So, as many of you know, I recently got married (woohoo!!!) - and as a result, I changed my name (and business name to match). But my name is not the only thing that changed. In this post, I talk about names and identity on a personal level, as well as other changes that will affect my life and business moving forward.
Note: This post gets more personal than I have in previous blog posts and covers a lot of ground. It probably could have been divided into more than one post, but I chose to keep it all as one, because to me, it’s all interrelated. Enjoy!
Thoughts on Changing Your Name When You Get Married
For those of you who are about to get married, (or even anyone who hopes to one day get married), the subject of changing your name is likely something you’ve thought about. Whether you are personally for it, against it, or unsure, it’s a big deal for most people, whatever they end up deciding.
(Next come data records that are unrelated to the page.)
(** ** The worker takes an input pipe *)

Lemma take_running c k l cs zo s p :
  running_ok cs zo s -> as_worker s !! c = Some KGet -> core 0 (base p) -> taken k l (ib s) (base p) ->
  let z := fresh (dom (as_sizes s)) in
  running_ok cs (<[z := k]> zo) (at_worker c (KOut l z) (set_sizes (<[z := SizeStats 0 0]> (as_sizes s)) (set_inPool p s))).
Proof.
  intros R Hc C T z. pose proof R as [R1 R2 R3 R4 R5 R6 R7 R8 R9]. set (s' := at_worker c (KOut l z) _).
  assert (Hwas : in_ready s k = Some l) by apply T.
  destruct (bk_queue _ _ _ _ R5 k l Hwas) as (Hk & Hin & Hsl & Hna).
  assert (Hz : as_sizes s !! z = None) by (apply not_elem_of_dom, is_fresh).
  assert (Hzo : forall z1 k1, zo !! z1 = Some k1 -> z1 <> z).
  { intros z1 k1 H ->. destruct (bk_sizes _ _ _ _ R5 _ _ H). congruence. }
  assert (A : elsewhere zo (<[z := k]> zo) k s s').
  { split; try done; unfold in_ready, in_active, ib; cbn.
    - intros k' Hne. rewrite (tk_ready _ _ _ _ T). by rewrite lookup_delete_ne.
    - intros k' Hne. rewrite (tk_active _ _ _ _ T). by rewrite lookup_insert_ne.
    - intros k' l' _ _. by rewrite (tk_heap _ _ _ _ T).
    - intros k' z' _ Hz'. rewrite !lookup_insert_ne by (by apply not_eq_sym, (Hzo _ k')). done. }
  assert (Hact : in_active s' k = Some l) by (unfold in_active, ib; cbn; rewrite (tk_active _ _ _ _ T); apply lookup_insert_eq).
  assert (Hrd : in_ready s' k = None) by (unfold in_ready, ib; cbn; rewrite (tk_ready _ _ _ _ T); apply lookup_delete_eq).
  assert (Hgot : got w0 cs (<[z := k]> zo) s' k l z).
  { split; [done|]. split; [|split; [apply lookup_insert_eq|done]]. destruct Hin as (q & chunk & cl & H). exists q, chunk, cl.
    unfold ib. cbn. by rewrite (tk_heap _ _ _ _ T). }
  assert (Hpast : past s' = past s) by done.
  assert (Hw : as_worker s' !! c = Some (KOut l z)) by apply lookup_insert_eq.
  assert (Hb : blocks w0 cs (<[z := k]> zo) s').
  { eapply (blocks_one k c KGet (KOut l z) cs zo _ s s'); try done.
    - intros c1 pc1 l1 _ _ Hk1. by rewrite Hna in Hk1.
    - intros c1 pc1 l1 _ H1 [= <-] H2. destruct (holder_active _ _ _ _ _ _ R5 H1 H2) as (k1 & Hk1).
      by eapply (active_not_ready s k1 k l).
    - intros z1 k1. cbn. rewrite !lookup_insert. case_decide; [by eexists|]. intros Hx. exact (bk_sizes _ _ _ _ R5 _ _ Hx).
    - intros _ _. pose proof (bk_past _ _ _ _ R5). lia.
    - intros _. right; left. by exists c, l, z.
    - intros m Hm. change (slot s' k) with (slot s k) in Hm. congruence.
    - exists k. split; [done|exact Hgot]. }
  eapply (touched_running k c KGet (KOut l z)); try done.
  - apply T.
  - intros Hcl. destruct (cr_closed _ R8 Hcl) as [[_ D] _]. by rewrite D in Hwas.
  - intros [_ D]. by rewrite D in Hwas.
  - intros b l' _ (q & cl & r & bs & Hq & H). exists q, cl, r, bs. split; [by unfold ib; cbn; rewrite (tk_heap _ _ _ _ T)|done].
  - split; try done. intros j m e Hj _. split; [done|]. intros z1 H1.
    cbn. by rewrite !lookup_insert_ne by (by apply not_eq_sym, (Hzo _ (j - 1))).
Qed.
After all, a name is a highly personal thing (it’s literally “who” you are!), and you are the one that is ultimately going to have to live with that decision and be known as that person from that point forward. (No pressure!) That said, there are a lot of factors that weigh into this, and the so-called “right” answer isn’t the same for every person or couple.
For example, some women may stick to tradition and change it, some men buck tradition and change theirs instead, one or both may hyphenate it, both people may choose to keep their original names, and others may combine them into an entirely NEW last name that they both share.
Some people “always know” what they want to do, and for others, it depends somewhat on what their partner’s name is and how it sounds together with their first name, along with other factors. (I can’t help but think of “Julia Gulia” from “The Wedding Singer”.)
Regardless of gender or tradition, the decision to change or not change your name after the wedding is completely up to you. And while I believe it’s important to discuss your feelings on the matter with your future spouse, and hear his/her thoughts and feelings on the matter, at the end of the day, truly no one can or should make this decision except you.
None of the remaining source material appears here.